TASK DETAILS: Look through the data and write out every line with the word "everything" in it.

Data extracted from a collection:
*** Begin section ***

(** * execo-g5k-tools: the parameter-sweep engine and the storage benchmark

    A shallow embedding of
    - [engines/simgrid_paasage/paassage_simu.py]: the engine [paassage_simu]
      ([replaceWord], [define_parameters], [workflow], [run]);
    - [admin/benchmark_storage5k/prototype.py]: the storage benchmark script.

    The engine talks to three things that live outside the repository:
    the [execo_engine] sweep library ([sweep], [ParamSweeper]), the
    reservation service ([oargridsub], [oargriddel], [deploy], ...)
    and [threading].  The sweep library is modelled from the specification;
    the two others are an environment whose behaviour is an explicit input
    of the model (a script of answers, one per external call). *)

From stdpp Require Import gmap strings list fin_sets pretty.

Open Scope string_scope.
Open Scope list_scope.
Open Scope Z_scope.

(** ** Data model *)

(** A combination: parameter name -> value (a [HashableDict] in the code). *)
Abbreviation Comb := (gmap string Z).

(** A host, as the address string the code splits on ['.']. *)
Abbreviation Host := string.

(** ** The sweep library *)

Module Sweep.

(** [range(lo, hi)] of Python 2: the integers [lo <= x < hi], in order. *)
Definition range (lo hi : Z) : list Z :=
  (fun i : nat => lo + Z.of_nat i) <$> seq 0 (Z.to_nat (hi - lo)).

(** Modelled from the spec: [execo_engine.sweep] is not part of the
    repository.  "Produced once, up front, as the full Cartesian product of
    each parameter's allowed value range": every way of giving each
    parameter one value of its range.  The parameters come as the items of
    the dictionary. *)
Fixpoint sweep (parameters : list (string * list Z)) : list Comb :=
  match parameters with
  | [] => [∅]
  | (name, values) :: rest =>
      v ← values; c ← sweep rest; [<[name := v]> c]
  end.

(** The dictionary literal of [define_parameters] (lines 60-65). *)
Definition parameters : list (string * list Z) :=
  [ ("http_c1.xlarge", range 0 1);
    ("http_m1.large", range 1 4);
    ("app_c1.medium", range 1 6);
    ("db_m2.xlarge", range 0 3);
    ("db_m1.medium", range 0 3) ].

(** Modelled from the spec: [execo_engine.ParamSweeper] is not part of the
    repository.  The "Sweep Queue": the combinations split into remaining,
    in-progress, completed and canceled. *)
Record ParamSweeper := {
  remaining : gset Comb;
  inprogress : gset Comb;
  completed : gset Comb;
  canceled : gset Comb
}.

*** End section ***
*** Begin section ***

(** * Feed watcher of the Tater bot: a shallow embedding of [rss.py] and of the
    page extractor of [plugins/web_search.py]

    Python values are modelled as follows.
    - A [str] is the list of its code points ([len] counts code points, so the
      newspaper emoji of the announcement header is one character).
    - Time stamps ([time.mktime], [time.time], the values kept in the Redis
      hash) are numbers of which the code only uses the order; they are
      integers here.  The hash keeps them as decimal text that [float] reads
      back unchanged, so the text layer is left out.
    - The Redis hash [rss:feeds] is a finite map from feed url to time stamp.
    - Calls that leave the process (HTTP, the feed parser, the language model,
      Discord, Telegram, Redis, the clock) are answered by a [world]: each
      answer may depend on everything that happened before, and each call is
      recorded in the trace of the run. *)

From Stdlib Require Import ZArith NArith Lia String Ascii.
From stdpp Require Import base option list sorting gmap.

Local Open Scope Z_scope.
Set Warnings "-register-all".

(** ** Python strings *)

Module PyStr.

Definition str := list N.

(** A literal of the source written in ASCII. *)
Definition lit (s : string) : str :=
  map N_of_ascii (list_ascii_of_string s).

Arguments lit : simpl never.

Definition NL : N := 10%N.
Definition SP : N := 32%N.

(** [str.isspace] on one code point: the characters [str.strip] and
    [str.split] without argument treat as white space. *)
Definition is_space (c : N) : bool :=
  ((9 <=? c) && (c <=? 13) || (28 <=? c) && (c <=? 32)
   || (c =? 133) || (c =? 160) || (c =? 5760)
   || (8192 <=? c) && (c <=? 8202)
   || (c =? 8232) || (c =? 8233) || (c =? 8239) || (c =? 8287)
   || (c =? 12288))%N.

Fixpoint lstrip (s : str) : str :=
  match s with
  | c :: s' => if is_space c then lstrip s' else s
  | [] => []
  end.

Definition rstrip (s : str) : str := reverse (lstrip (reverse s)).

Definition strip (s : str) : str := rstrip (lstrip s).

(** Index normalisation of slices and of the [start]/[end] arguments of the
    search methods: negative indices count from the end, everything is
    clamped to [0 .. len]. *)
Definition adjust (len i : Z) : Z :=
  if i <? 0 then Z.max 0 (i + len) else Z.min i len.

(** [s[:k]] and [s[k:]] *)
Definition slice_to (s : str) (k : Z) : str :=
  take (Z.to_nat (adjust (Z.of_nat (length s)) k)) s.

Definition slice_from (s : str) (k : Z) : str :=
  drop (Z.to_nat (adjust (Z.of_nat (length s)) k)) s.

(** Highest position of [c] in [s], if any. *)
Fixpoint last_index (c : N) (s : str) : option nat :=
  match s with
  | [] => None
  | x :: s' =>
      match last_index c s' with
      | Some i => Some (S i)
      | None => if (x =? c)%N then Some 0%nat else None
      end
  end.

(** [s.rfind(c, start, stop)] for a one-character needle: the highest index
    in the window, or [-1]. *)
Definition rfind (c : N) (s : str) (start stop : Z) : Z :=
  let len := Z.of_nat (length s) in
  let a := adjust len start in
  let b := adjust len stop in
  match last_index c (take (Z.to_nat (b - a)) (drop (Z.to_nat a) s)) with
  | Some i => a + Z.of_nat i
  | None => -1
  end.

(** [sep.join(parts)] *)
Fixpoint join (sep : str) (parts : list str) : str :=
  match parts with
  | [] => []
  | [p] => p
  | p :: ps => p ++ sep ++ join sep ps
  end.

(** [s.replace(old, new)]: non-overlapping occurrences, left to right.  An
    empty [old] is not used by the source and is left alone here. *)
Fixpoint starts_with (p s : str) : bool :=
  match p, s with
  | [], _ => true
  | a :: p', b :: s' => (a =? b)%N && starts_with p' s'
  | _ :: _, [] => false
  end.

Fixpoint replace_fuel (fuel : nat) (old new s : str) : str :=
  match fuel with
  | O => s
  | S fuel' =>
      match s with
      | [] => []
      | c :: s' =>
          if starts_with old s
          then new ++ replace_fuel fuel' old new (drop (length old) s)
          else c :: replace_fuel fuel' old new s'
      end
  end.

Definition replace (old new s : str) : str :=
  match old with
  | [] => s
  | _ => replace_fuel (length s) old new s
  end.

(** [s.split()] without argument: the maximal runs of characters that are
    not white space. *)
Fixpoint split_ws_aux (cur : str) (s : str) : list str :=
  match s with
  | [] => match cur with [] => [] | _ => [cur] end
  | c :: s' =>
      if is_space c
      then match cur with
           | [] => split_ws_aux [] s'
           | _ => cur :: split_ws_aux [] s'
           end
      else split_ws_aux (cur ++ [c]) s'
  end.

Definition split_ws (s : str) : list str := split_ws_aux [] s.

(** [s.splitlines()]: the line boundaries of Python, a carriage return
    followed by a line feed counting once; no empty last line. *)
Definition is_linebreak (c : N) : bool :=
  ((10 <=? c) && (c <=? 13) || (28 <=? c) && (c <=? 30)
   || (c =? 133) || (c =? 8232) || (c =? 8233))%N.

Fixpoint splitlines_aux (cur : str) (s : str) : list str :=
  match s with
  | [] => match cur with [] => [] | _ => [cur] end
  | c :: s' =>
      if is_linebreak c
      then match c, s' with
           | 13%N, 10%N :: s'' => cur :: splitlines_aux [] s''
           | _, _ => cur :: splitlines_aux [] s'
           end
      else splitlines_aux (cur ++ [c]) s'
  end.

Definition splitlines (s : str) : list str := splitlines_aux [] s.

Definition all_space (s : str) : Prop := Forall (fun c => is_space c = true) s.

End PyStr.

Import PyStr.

*** End section ***

EXERCISE RESPONSE:
      answer may depend on everything that happened before, and each call is
    search methods: negative indices count from the end, everything is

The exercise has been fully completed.